> **What you will do**
Below this line is a set of entries; quote exactly the lines from the line that contains "json_details : list" to the line that contains "Definition D (A", both lines included.

------------------------------------------------------------------------

(* ===== verification/DnfManager.v ===== *)
(** The operations of the Fedora backend: src/src/package_managers/dnf.rs and
    src/src/package_managers/dnf_advisory.rs.

    Queries, installation, removal, updates, cleanup, listings and the security
    audit, over the inventory of [DnfInventory]. What runs outside is a record
    of arbitrary answers that may depend on everything that happened before:
    the programs dnf and rpm, elevation, the audit log and the history. Parsers
    of JSON and of versions and [str::to_lowercase] are part of it. The trace
    of events is not part of the program. A worker that panics is not
    modelled. *)

From S2P Require Import Prelude Spdx RustPath Validation DpkgStatus History Policy Dnf DnfInventory.
Open Scope Z_scope.
Open Scope omg_scope.

(** * Arguments *)

Inductive InstalledSizeQuery :=
| SizeAll
| SizePackage (package : rstr)
| RequirementProviders (package : rstr).

Inductive InstalledReasonQuery :=
| ReasonPackage (package : rstr)
| RequiredBy (package : rstr).

Inductive RepositoryQuery :=
| Available (package : option rstr)
| QInstalled
| Upgrades
| Unneeded
| InstalledSizes (q : InstalledSizeQuery)
| InstalledReasons (q : InstalledReasonQuery)
| InstalledDetails (package : rstr).

(** [join_tabs]: the fields of a format, with the escape that ends a row. *)
Fixpoint row_format (fields : list rstr) : rstr :=
  match fields with
  | [] => str "\n"
  | [field] => field ++ str "\n"
  | field :: fields => field ++ 9 :: row_format fields
  end.

Definition repository_query_format (query : RepositoryQuery) : rstr :=
  match query with
  | Available _ => row_format [str "%{name}.%{arch}"; str "%{evr}"; str "%{summary}"]
  | InstalledSizes _ => row_format [str "%{full_nevra}"; str "%{installsize}"]
  | InstalledReasons _ => row_format [str "%{full_nevra}"; str "%{reason}"]
  | InstalledDetails _ => row_format [str "%{name}"; str "%{evr}"; str "%{full_nevra}"; str "%{reason}"]
  | QInstalled | Upgrades | Unneeded => row_format [str "%{name}"; str "%{arch}"; str "%{evr}"; str "%{repoid}"]
  end.

Definition selection (query : RepositoryQuery) : rstr :=
  match query with
  | Available _ => str "--available"
  | QInstalled | InstalledSizes _ | InstalledReasons _ | InstalledDetails _ => str "--installed"
  | Upgrades => str "--upgrades"
  | Unneeded => str "--unneeded"
  end.

(** The options that depend on the operand, and the operand. *)
Definition query_operand (query : RepositoryQuery) : result (list rstr * option rstr) DnfError :=
  match query with
  | Available package => Ok ([], package)
  | InstalledSizes (SizePackage package) | InstalledReasons (ReasonPackage package) | InstalledDetails package => Ok ([], Some package)
  | InstalledSizes (RequirementProviders package) => Ok ([str "--providers-of=requires"], Some package)
  | InstalledReasons (RequiredBy package) =>
      map_err SelectorName (validate_package_name package) ;?
      Ok ([str "--whatrequires=" ++ package], None)
  | QInstalled | Upgrades | Unneeded | InstalledSizes SizeAll => Ok ([], None)
  end.

Definition query_options (arch : rstr) (query : RepositoryQuery) : list rstr :=
  let cached := match query with QInstalled | Upgrades | Unneeded => [str "--cacheonly"] | _ => [] end in
  let excludes := match query with InstalledSizes _ | InstalledReasons _ | InstalledDetails _ => [str "--setopt=disable_excludes=*"] | _ => [] end in
  let latest := match query with Available _ | QInstalled | Upgrades => [str "--latest-limit=1"] | _ => [] end in
  let archs := match query with Available _ => [str "--arch=" ++ arch ++ str ",noarch"] | _ => [] end in
  cached ++ excludes ++ [str "repoquery"; selection query; str "--queryformat"; repository_query_format query] ++ latest ++ archs.

Definition repository_query_args (arch : rstr) (query : RepositoryQuery) : result (list rstr) DnfError :=
  let? operand := query_operand query in
  match operand.2 with
  | Some name => validate_query_selector name ;? Ok (query_options arch query ++ operand.1 ++ [name])
  | None => Ok (query_options arch query ++ operand.1)
  end.

Definition cached_update_args : list rstr := [str "--setopt=cacheonly=metadata"; str "upgrade"; str "-y"].

Inductive DnfCleanup := Orphans (yes : bool) | PackageCache.

(** * The outside *)

Inductive DnfEvent :=
| Attempt (args : list rstr)
| Ran (args : list rstr)
| Finished (args : list rstr) (success : bool)
| Elevated (args : list rstr)
| Queried (program : rstr) (args : list rstr) (env : list (rstr * rstr))
| Recorded (kind : TransactionType) (changes : list PackageChange) (success : bool).

Record ApplicableAdvisory := { row_name : rstr; row_kind : rstr; row_severity : rstr; advisory_nevra : rstr }.

Record AdvisoryReference := { reference_id : rstr; reference_kind : rstr; reference_url : rstr }.

Record AdvisoryDetails := {
  details_name : rstr;
  details_title : rstr;
  details_severity : rstr;
  details_kind : rstr;
  details_description : rstr;
  details_references : list AdvisoryReference
}.

Record InstalledIdentity := { installed_name : rstr; installed_evr : rstr; installed_arch : rstr }.

#[export] Instance InstalledIdentity_eq_dec : EqDecision InstalledIdentity.
Proof. solve_decision. Defined.

Record Host := {
  world : World;
  sha256 : list Z -> list Z;
  from_utf8_lossy : list Z -> rstr;
  to_lowercase : rstr -> rstr;
  root_user : bool;
  program_found : rstr -> bool;
  audit_accepts : list DnfEvent -> bool;
  run_status : list DnfEvent -> list rstr -> option bool;
  run_elevated : list DnfEvent -> list rstr -> bool;
  query_answer : list DnfEvent -> option (list Z);
  history_accepts : list DnfEvent -> bool;
  parent_owns_history : bool;
  fresh_uuid : list DnfEvent -> rstr;
  target_arch : rstr;
  cache_dir : option rstr;
  preview_directory : list DnfEvent -> option rstr;
  stored_transaction : list DnfEvent -> option (list Z);
  json_history : list Z -> option (list NativeTransaction);
  json_stored : list Z -> option StoredRemovalTransaction;
  json_applicable : list Z -> option (list ApplicableAdvisory);
  json_details : list Z -> option (list AdvisoryDetails);
  json_repositories : list Z -> option (list (rstr * bool))
}.

Record Manager := {
  clock : nat;
  installed_cache : option InstalledSnapshot;
  events : list DnfEvent
}.

Definition D (A : Type) : Type := Manager -> Manager * result A DnfError.

#[export] Instance D_ret : MRet D := fun A a s => (s, Ok a).
#[export] Instance D_bind : MBind D := fun A B f p s =>
  match p s with (s', Ok a) => f a s' | (s', Err e) => (s', Err e) end.

Definition lift {A} (r : result A DnfError) : D A := fun s => (s, r).

(** The outcome as a value. *)
Definition attempt {A} (p : D A) : D (result A DnfError) := fun s => let '(s', r) := p s in (s', Ok r).

Definition emit (e : DnfEvent) : D unit := fun s =>
  ({| clock := clock s; installed_cache := installed_cache s; events := events s ++ [e] |}, Ok tt).
(** C15: with a history of its own, a mutation asks for the journal, runs dnf once
    with a comment, asks for the journal again, and enters at most one
    transaction, as the journal has it: a success is the finished transaction
    with that comment, and its changes account for all its rows. *)
Theorem history_follows_the_journal kind args s s' r :
  parent_owns_history h = false -> recorded_mutation penv inherited h kind args true s = (s', r) ->
  (exists e, native_history h None s = (s', Err e) /\ r = Err e) \/
  exists before s1 operation s2 journal s3 entry, let comment := str "omg-" ++ fresh_uuid h (events s1) in
    native_history h None s = (s1, Ok before) /\
    execute_dnf penv inherited h ((str "--comment=" ++ comment) :: args) s1 = (s2, operation) /\
    native_history h (Some (last_id before)) s2 = (s3, journal) /\
    events s' = events s3 ++ entry /\ entry_follows kind comment operation journal entry r.
Proof.
  intros Hown Hr. unfold recorded_mutation in Hr. rewrite Hown in Hr. cbn [negb orb] in Hr.
  apply D_bind_inv in Hr as [(e & He & ->)|(s1 & before & Hb & Hr)]; [left; eauto|]. right.
  apply D_bind_inv in Hr as [(e & He & ->)|(s1' & uuid & Hu & Hr)]; [discriminate|]. injection Hu as <- <-. cbn zeta in Hr.
  apply D_bind_inv in Hr as [(e & He & ->)|(s2 & operation & Ho & Hr)]; [by apply attempt_inv in He as (? & _ & ?)|].
  apply attempt_inv in Ho as (op & Ee & [= ->]).
  apply D_bind_inv in Hr as [(e & He & ->)|(s3 & journal & Hj & Hr)]; [by apply attempt_inv in He as (? & _ & ?)|].
  apply attempt_inv in Hj as (j & En & [= ->]).
  apply record_result_follows in Hr as (entry & Hev & Hf). exists before, s1, op, s2, j, s3, entry. cbn zeta. done.
Qed.
End history.

(** * Audit *)

Definition advisory_key (row : ApplicableAdvisory) : rstr * rstr := (row_name row, advisory_nevra row).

------------------------------------------------------------------------

> **Expected answer**
  json_details : list Z -> option (list AdvisoryDetails);
  json_repositories : list Z -> option (list (rstr * bool))
}.

Record Manager := {
  clock : nat;
  installed_cache : option InstalledSnapshot;
  events : list DnfEvent
}.

Definition D (A : Type) : Type := Manager -> Manager * result A DnfError.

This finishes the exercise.